Exercise description: Collect every line of the records below that contains the word "plain".

====== Supplied records ======

Lemma number_frac_ok st b :
  tok_ok st ->
  part_ok st (number_frac E b st) (scan_frac (rest st)) (fun b' fp => b' = b && bool_decide (fp = [])).
Proof.
  intros Hok. unfold number_frac. unfold mbind at 1, M_bind at 1. cbn [get]. rewrite looking_at_rest.
  destruct (rest st) as [|c t] eqn:Hr.
  { simpl. rewrite andb_true_r. split_and!; done || lia. }
  destruct (byte_eqb_spec c x2e) as [->|Hc].
  - destruct (adv1_ok st x2e t) as [Hok1 Hr1]; [done|done|done|].
    unfold mbind at 1, M_bind at 1. cbn [adv modify]. unfold mbind at 1, M_bind at 1. cbn [get].
    rewrite looking_at_rest, Hr1. cbn [scan_frac].
    destruct (match t with c :: _ => is_digit c | [] => false end) eqn:Ed; cbn [negb].
    + eapply part_ok_weaken.
      * apply (part_digits st [x2e] (mret false) false t (adv_state 1 st)); try done. by destruct t.
      * intros b' p [-> Hne]. rewrite bool_decide_eq_false_2 by done. by rewrite andb_false_r.
    + destruct t as [|d u]; [by apply err_ok_mk|]. simpl. rewrite Ed. by apply err_ok_mk.
  - assert (scan_frac (c :: t) = Some ([], c :: t)) as -> by (by destruct c).
    simpl. rewrite andb_true_r. split_and!; done || lia.
Qed.
Lemma number_exp_ok st b :
  tok_ok st ->
  part_ok st (number_exp E b st) (scan_exp (rest st)) (fun b' ep => b' = b && bool_decide (ep = [])).
Proof.
  intros Hok. unfold number_exp. unfold mbind at 1, M_bind at 1. cbn [get]. rewrite looking_at_rest.
  destruct (rest st) as [|c t] eqn:Hr.
  { simpl. rewrite andb_true_r. split_and!; done || lia. }
  unfold scan_exp. destruct ((c =b x65) || (c =b x45)) eqn:Ec.
  2:{ simpl. rewrite andb_true_r. split_and!; done || lia. }
  assert (Hcp : plain c = true) by (revert Ec; apply implb_use; byte_decide c).
  destruct (adv1_ok st c t) as [Hok1 Hr1]; [done|done|done|].
  unfold mbind at 1, M_bind at 1. cbn [adv modify]. unfold mbind at 1, M_bind at 1. cbn [get].
  rewrite looking_at_rest, Hr1. pose proof (exp_sign_cases t) as Hsg.
  assert (Hlook : (match t with c :: _ => (c =b x2b) || (c =b x2d) | [] => false end) =
    negb (bool_decide ((match t with x2b :: t' => ([x2b], t') | x2d :: t' => ([x2d], t')
                        | _ => ([], t) end).1 = []))) by (destruct t as [|e t']; [done|by destruct e]).
  rewrite Hlook. clear Hlook.
  destruct (match t with x2b :: t' => ([x2b], t') | x2d :: t' => ([x2d], t') | _ => ([], t) end)
    as [sg t']. destruct Hsg as [-> Hsg]. simpl fst.
  assert (Hsign : exists st2, (if negb (bool_decide (sg = [])) then adv 1 else mret tt) (adv_state 1 st)
    = (Ret tt, st2) /\ tok_ok st2 /\ rest st2 = t' /\ same_data st2 st /\
    pos st2 = (pos st + length (c :: sg))%nat).
  { assert (Hc : sg = [] \/ exists s, sg = [s] /\ plain s = true) by (destruct Hsg as [->|[->| ->]]; eauto).
    destruct Hc as [->|(s & -> & Hps)]; simpl; (eexists; split; [done|]); [by split_and!|].
    destruct (adv1_ok (adv_state 1 st) s t') as [? ?]; [done|exact Hr1|done|].
    split_and!; done || (simpl; lia). }
  destruct Hsign as (st2 & Hs2 & Hok2 & Hr2 & Hd2 & Hp2).
  unfold mbind at 1, M_bind at 1. rewrite Hs2. unfold mbind at 1, M_bind at 1. cbn [get].
  rewrite looking_at_rest, Hr2.
  destruct (match t' with c :: _ => is_digit c | [] => false end) eqn:Ed; cbn [negb].
  - eapply part_ok_weaken.
    + apply (part_digits st (c :: sg) (mret false) false t' st2); try done; [by destruct t'].
    + intros b' p [-> Hne]. rewrite bool_decide_eq_false_2 by done. by rewrite andb_false_r.
  - destruct t' as [|d u]; [by apply err_ok_mk|]. simpl. rewrite Ed. by apply err_ok_mk.
Qed.
(** A string node over a parsed string. *)
Lemma push_string_sim p d rr st st1 :
  bst_ok st -> parsed_ok st p d st1 -> tok_ok E st1 -> rest E st1 = rr -> (pos st < pos st1)%nat ->
  sim E (push_string E p st1)
    (if too_long (opts E) d then RErr string_too_large else ROk (JStr d) rr) (value_post st).
Proof.
  intros Hb (Ht & Hf & Har & x & Hx) Hok Hr Hp. unfold push_string, check_string_size, too_long.
  destruct Ht as [Hbytes Hlen]. rewrite <- Hlen. destruct (exceeds _ _ _); [by apply sim_err|].
  split_and!; [by apply tok_ok_store|done|]. rewrite Hlen.
  pose proof (quiet_appended _ _ _ Hx) as Hq.
  assert (length (nodes (store st1)) = node_count st) as -> by (unfold node_count; by rewrite (q_nodes _ _ Hq)).
  apply push_scalar; try done. intros Hn. exists (make_string (ps_off p) (ps_len p) (ps_flags p)).
  split_and!; [done|done|]. split; [by split|done].
Qed.

Lemma parse_string_sim q (body : M ParsedStr) st t :
  plain q = true -> bst_ok st -> rest E st = q :: t ->
  (forall st', st_ok E st' -> sim E (body st') (spec_string q (rest E st')) (parsed_ok st')) ->
  sim E ((adv 1;; p ← body; push_string E p) st)
    (rmap JStr (spec_limited_string (opts E) q t)) (value_post st).
Proof.
  intros Hq Hb Hr Hbody. pose proof (b_tok _ Hb) as Hok.
  destruct (adv1_ok E st q t) as [Hok1 Hr1]; [done|done|done|].
  assert (Hb1 : bst_ok (adv_state 1 st)) by (apply (bst_same st); [done|done|done|rewrite Hr1, Hr; simpl; lia]).
  unfold spec_limited_string. rewrite <- Hr1. specialize (Hbody _ (b_st _ Hb1)).
  unfold mbind, M_bind. cbn [adv modify].
  destruct (body (adv_state 1 st)) as [[p|e| |] st2], (spec_string q _) as [d r| |] eqn:Es; try done.
  destruct Hbody as (Hok2 & Hr2 & Hp2). apply spec_string_n_length in Es.
  assert (Hlt : (pos (adv_state 1 st) < pos st2)%nat) by (apply pos_lt_rest; [done|done|rewrite Hr2; lia]).
  pose proof (push_string_sim p d r _ st2 Hb1 Hp2 Hok2 Hr2 Hlt) as Hs.
  destruct (too_long (opts E) d); [exact Hs|].
  eapply sim_weaken; [exact Hs|]. intros idx v st' _. apply value_post_quiet. by apply quiet_same.
Qed.

Lemma number_node_shape o l lex b n :
  number_node o l kRawInput lex b n ->
  kind n = NK_number /\ off n = o /\ len n = l /\
  has_flag (flags n) kValueExternalView = false /\ has_flag (flags n) kStorageInputView = true.
Proof. intros []; destruct b; by split_and!. Qed.

Lemma parse_number_sim st c t :
  bst_ok st -> rest E st = c :: t ->
  sim E (parse_number E st) (rmap JNum (spec_number (rest E st))) (value_post st).
Proof.
  intros Hb Hr. pose proof (b_tok _ Hb) as Hok. unfold parse_number. unfold mbind at 1, M_bind at 1. cbn [get].
  pose proof (parse_number_lexeme_sim E st c t Hok Hr) as Hs. unfold mbind at 1, M_bind at 1.
  destruct (parse_number_lexeme E st) as [[[lex b]|e| |] st1], (spec_number (rest E st)) as [lex' r| |]; try done.
  destruct Hs as (Hok1 & Hr1 & Hl & Hsc & Hd). simpl in Hl, Hsc. subst lex'.
  apply scan_number_sound in Hsc as [Hsplit Hj].
  destruct (build_number_node_ok (u32n (pos st)) (u32n (length lex)) kRawInput lex b (Some b) Hj eq_refl)
    as (n & -> & Hn). cbn [rmap].
  destruct (number_node_shape _ _ _ _ _ Hn) as (Hk & Ho & Hle & Hf1 & Hf2).
  assert (Hlex : (0 < length lex)%nat).
  { destruct Hj as (sg & ip & fp & ep & -> & _ & Hi & _). apply int_part_digits in Hi as [_ Hi].
    rewrite !length_app. destruct ip; [done|]. simpl. lia. }
  pose proof (pos_rest E _ Hok) as Hp. rewrite Hsplit, length_app in Hp.
  pose proof (pos_rest E _ Hok1) as Hp1.
  rewrite push_node_eq. split_and!; [by apply tok_ok_store|done|].
  assert (node_count st1 = node_count st) as -> by (by apply quiet_cnt, quiet_same).
  apply push_scalar; [done|by apply quiet_same|done| |lia|].
  - destruct Hd as (-> & _). pose proof (st_arena _ _ (b_st _ Hb)). lia.
  - intros Hnode. exists n. split_and!; [done|done| |].
    + rewrite Ho, Hle, !(fits_u32 E Hsize) by lia. split; [|done].
      unfold bytes_at. rewrite Hf1, Hf2. destruct Hd as (Hs & _). unfold pushed. simpl. rewrite Hs.
      rewrite (st_input _ _ (b_st _ Hb)). unfold substr. fold (rest E st).
      by rewrite Hsplit, take_app_length.
    + exists b. by rewrite Ho, Hle.
Qed.

Lemma literal_value_sim text v n st :
  text <> [] -> Forall (fun c => plain c = true) text -> bst_ok st ->
  (forall ds i, nodes ds !! i = Some n -> denotes ds i v) ->
  sim E ((expect_literal E text;; push_node n) st) (spec_literal text v (rest E st)) (value_post st).
Proof.
  intros Hne Hpl Hb Hd. pose proof (b_tok _ Hb) as Hok.
  pose proof (expect_literal_sim E text tt st (fun _ _ st' => same_data st' st) Hne Hpl Hok
    ltac:(by intros)) as Hs.
  unfold spec_literal in *. destruct (starts_with (rest E st) text) eqn:Es; unfold mbind, M_bind;
    destruct (expect_literal E text st) as [[[]|e| |] st1]; try done.
  destruct Hs as (Hok1 & Hr1 & Hd1). rewrite push_node_eq.
  split_and!; [by apply tok_ok_store|done|].
  assert (node_count st1 = node_count st) as -> by (by apply quiet_cnt, quiet_same).
  apply starts_with_spec in Es as [t Ht]. rewrite Ht, drop_app_length in Hr1.
  assert (Hlt : (pos st < pos st1)%nat).
  { apply pos_lt_rest; [done|done|]. rewrite Hr1, Ht, length_app. destruct text; [done|simpl; lia]. }
  apply push_scalar; [done|by apply quiet_same|done| |done|].
  - destruct Hd1 as (-> & _). pose proof (st_arena _ _ (b_st _ Hb)). lia.
  - intros Hn. by apply Hd.
Qed.
(** *** Arrays *)

(** In the middle of an array that started at [st0] and has read [acc]. *)
Record arr_inv (st0 st : PState) (acc : list jval) : Prop := {
  ai_bst : bst_ok st;
  ai_ext : ext (store st0) (store st);
  ai_staged : staging_members st = staging_members st0;
  ai_staging : exists cs, staging st = staging st0 ++ cs /\
    Forall2 (fun c v => (c < node_count st)%nat /\ denotes (store st) c v) cs acc;
  ai_grow : (cnt st + node_count st0 <= node_count st + cnt st0)%nat
}.

Lemma arr_inv_start st0 : bst_ok st0 -> arr_inv st0 st0 [].
Proof. intros Hb. constructor; try done; [exists []; by rewrite app_nil_r|lia]. Qed.

Lemma arr_inv_same st0 st st' acc :
  arr_inv st0 st acc -> same_data st' st -> tok_ok E st' ->
  (length (rest E st') <= length (rest E st))%nat -> arr_inv st0 st' acc.
Proof.
  intros [Hb Hx Hm Hs Hg] Hd Hok Hl. pose proof (bst_same _ _ Hb Hd Hok Hl) as Hb'.
  pose proof (quiet_same _ _ Hd) as Hq. destruct (quiet_cnt _ _ Hq) as [Hc Hn].
  destruct Hd as (Hd1 & Hd2 & Hd3).
  constructor; rewrite ?Hc, ?Hn, ?Hd1, ?Hd2, ?Hd3; done.
Qed.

======

Answer below:
  assert (Hcp : plain c = true) by (revert Ec; apply implb_use; byte_decide c).
  { assert (Hc : sg = [] \/ exists s, sg = [s] /\ plain s = true) by (destruct Hsg as [->|[->| ->]]; eauto).
  plain q = true -> bst_ok st -> rest E st = q :: t ->
  text <> [] -> Forall (fun c => plain c = true) text -> bst_ok st ->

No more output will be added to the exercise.